Ответ Лоусона на вопрос «Чему ты научился за десять лет?» трагически звучит: «Ничему. Я все еще заплутавший странник, потерявшийся между двумя мирами, попустительствующий себе с той же подростковой жалостью к себе самому, как в своих первых пьесах». – New Masses, 10 апреля 1934 года.
* * *
Однажды на заре, в Авокурском лесу, вдыхая гнилостный и тошнотворный запах газа, я встретил двадцатый век. – Лоусон.
23-летний Лоусон и 21-летний Дос Пассос подружились с первого взгляда в июне 1917-го посреди Атлантики, на борту парохода «Чикаго», груженого американским пушечным мясом.
Они верили в социализм и ненавидели войну: поэтому и провели ее хотя и на фронте, но, как Хемингуэй, за рулем санитарных машин во Франции и Италии. Но ненавидели они войну по-разному.
Дос видел в оппозиции войне функцию чувствительности и призвание художника. Я был отравлен мыслью, что мой творческий ум противостоит глупым и преступным планам государства и что я состою в банде братьев-художников, объединенных презрением к повелителям нашей дурно сработанной цивилизации. – Лоусон.
«Потерянное поколение»: потеряннее не бывает.
После войны они бродили по Палестине, стояли у колыбели богемной колонии разочарованных экспатов в Париже.

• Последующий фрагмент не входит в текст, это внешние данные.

(** The high-volatility step does not raise the share count when the
    multiplier is at most 1. *)
Lemma high_vol_shares_le (shares0 : Z) :
  (1 <= shares0)%Z -> (high_vol_size_multiplier ps <= 1)%Q ->
  (py_max 1 (py_int (inject_Z shares0 * high_vol_size_multiplier ps)) <= shares0)%Z.
Proof.
  intros Hs Hm.
  destruct (py_max_one (py_int (inject_Z shares0 * high_vol_size_multiplier ps)))
    as [_ [-> | ->]]; [exact Hs|].
  set (x := (inject_Z shares0 * high_vol_size_multiplier ps)%Q).
  destruct (Z_lt_le_dec 0 (py_int x)) as [Hpos | Hle]; [|lia].
  rewrite Zle_Qle. apply Qle_trans with x; [apply py_int_pos_le; exact Hpos|].
  subst x. rewrite <- (Qmult_1_r (inject_Z shares0)) at 2.
  rewrite !(Qmult_comm (inject_Z shares0)).
  apply Qmult_le_compat_r; [exact Hm|].
  change 0%Q with (inject_Z 0). rewrite <- Zle_Qle. lia.
Qed.

Lemma size_position_tail_cap (account_equity price risk_per_share cap : Q)
    (symbol : string) (sector_exposure_pct : gmap string Q)
    (symbol_sector : option (gmap string string)) (atr_pct : option Q)
    (shares0 : Z) (notional0 risk_amount0 risk_pct0 : Q) :
  (0 < price)%Q -> (0 < account_equity)%Q ->
  (high_vol_applies ps atr_pct = true -> (high_vol_size_multiplier ps <= 1)%Q) ->
  (1 <= shares0)%Z -> (inject_Z shares0 * price <= cap)%Q ->
  exists r,
    size_position_tail ps account_equity price risk_per_share symbol sector_exposure_pct
      symbol_sector atr_pct shares0 notional0 risk_amount0 risk_pct0 = Ok r /\
    (reject_reason r = None ->
     (1 <= shares r)%Z /\ (inject_Z (shares r) * price <= cap)%Q).
Proof.
  intros Hprice Heq Hmult Hs Hcap. unfold size_position_tail.
  destruct (high_vol_applies ps atr_pct) eqn:Ehv.
  - rewrite (fdiv_pos _ _ Heq). run_bind.
    rewrite (fdiv_pos _ _ Heq). run_bind.
    destruct (fgt _ _).
    + eexists. split; [reflexivity | discriminate].
    + eexists. split; [reflexivity|]. intros _. simpl. split.
      * apply py_max_one.
      * apply Qle_trans with (inject_Z shares0 * price)%Q; [|exact Hcap].
        apply Qmult_le_compat_r; [|apply Qlt_le_weak; exact Hprice].
        rewrite <- Zle_Qle. apply high_vol_shares_le; auto.
  - run_bind. rewrite (fdiv_pos _ _ Heq). run_bind.
    destruct (fgt _ _).
    + eexists. split; [reflexivity | discriminate].
    + eexists. split; [reflexivity|]. intros _. simpl. split; [exact Hs | exact Hcap].
Qed.

Lemma size_position_cap (account_equity price stop_distance_pct : Q) (symbol : string)
    (current_positions : gmap string (gmap string Q))
    (sector_exposure_pct : gmap string Q)
    (symbol_sector : option (gmap string string)) (atr_pct : option Q) :
  (0 < price)%Q -> (0 < account_equity)%Q ->
  (high_vol_applies ps atr_pct = true -> (high_vol_size_multiplier ps <= 1)%Q) ->
  exists r,
    size_position ps account_equity price stop_distance_pct symbol current_positions
      sector_exposure_pct symbol_sector atr_pct = Ok r /\
    (reject_reason r = None ->
     (1 <= shares r)%Z /\
     (inject_Z (shares r) * price
        <= account_equity * (max_exposure_per_symbol_pct ps / 100))%Q).
Proof.
  intros Hprice Heq Hmult. unfold size_position.
  destruct (fle stop_distance_pct 0).
  { eexists. split; [reflexivity | discriminate]. }
  destruct (fle (price * (stop_distance_pct / 100)) 0) eqn:Erps.
  { eexists. split; [reflexivity | discriminate]. }
  apply fle_false in Erps. rewrite (fdiv_pos _ _ Erps). run_bind.
  destruct (Z.leb_spec (py_int (account_equity * (risk_per_trade_pct ps / 100)
                                 / (price * (stop_distance_pct / 100)))) 0)
    as [Hle | Hshares].
  { eexists. split; [reflexivity | discriminate]. }
  set (shares_by_risk := py_int _) in *.
  set (cap := (account_equity * (max_exposure_per_symbol_pct ps / 100))%Q).
  destruct (fgt (inject_Z shares_by_risk * price) cap) eqn:Ecap.
  - rewrite (fdiv_pos _ _ Hprice). run_bind.
    destruct (Z.leb_spec (py_int (cap / price)) 0) as [Hle | Hcapped].
    { eexists. split; [reflexivity | discriminate]. }
    rewrite (fdiv_pos _ _ Heq). run_bind.
    apply size_position_tail_cap; auto; [lia|].
    apply Qle_trans with (cap / price * price)%Q.
    + apply Qmult_le_compat_r; [|apply Qlt_le_weak; exact Hprice].
      apply py_int_pos_le. exact Hcapped.
    + rewrite Qmult_comm, Qmult_div_r; [apply Qle_refl|].
      intros E. rewrite E in Hprice. exact (Qlt_irrefl _ Hprice).
  - apply fgt_false in Ecap.
    apply size_position_tail_cap; auto. lia.
Qed.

Революция в литературе, о которой они мечтали, удалась. Романы Дос Пассоса стали в 1920-х мировым эталоном модернистской монтажной прозы, имя Лоусона – синонимом американского театрального авангарда. В 1926-м они создали Лигу рабочей драмы, авангардистскую и революционную, в 1927-м – Театр новых драматургов.
Их сообщниками были Фрэнсис Фараго, албано-американец Эм Джо Баши и Майкл Голд, художники Луис Лозовик и Хуго Геллерт. У Голда с Геллертом уже был совместный «проект»: в 1918-м они сколотили из тысячи таких же, как они, пылких радикалов, Красную гвардию Америки и пытались отправиться в Россию воевать за власть Советов.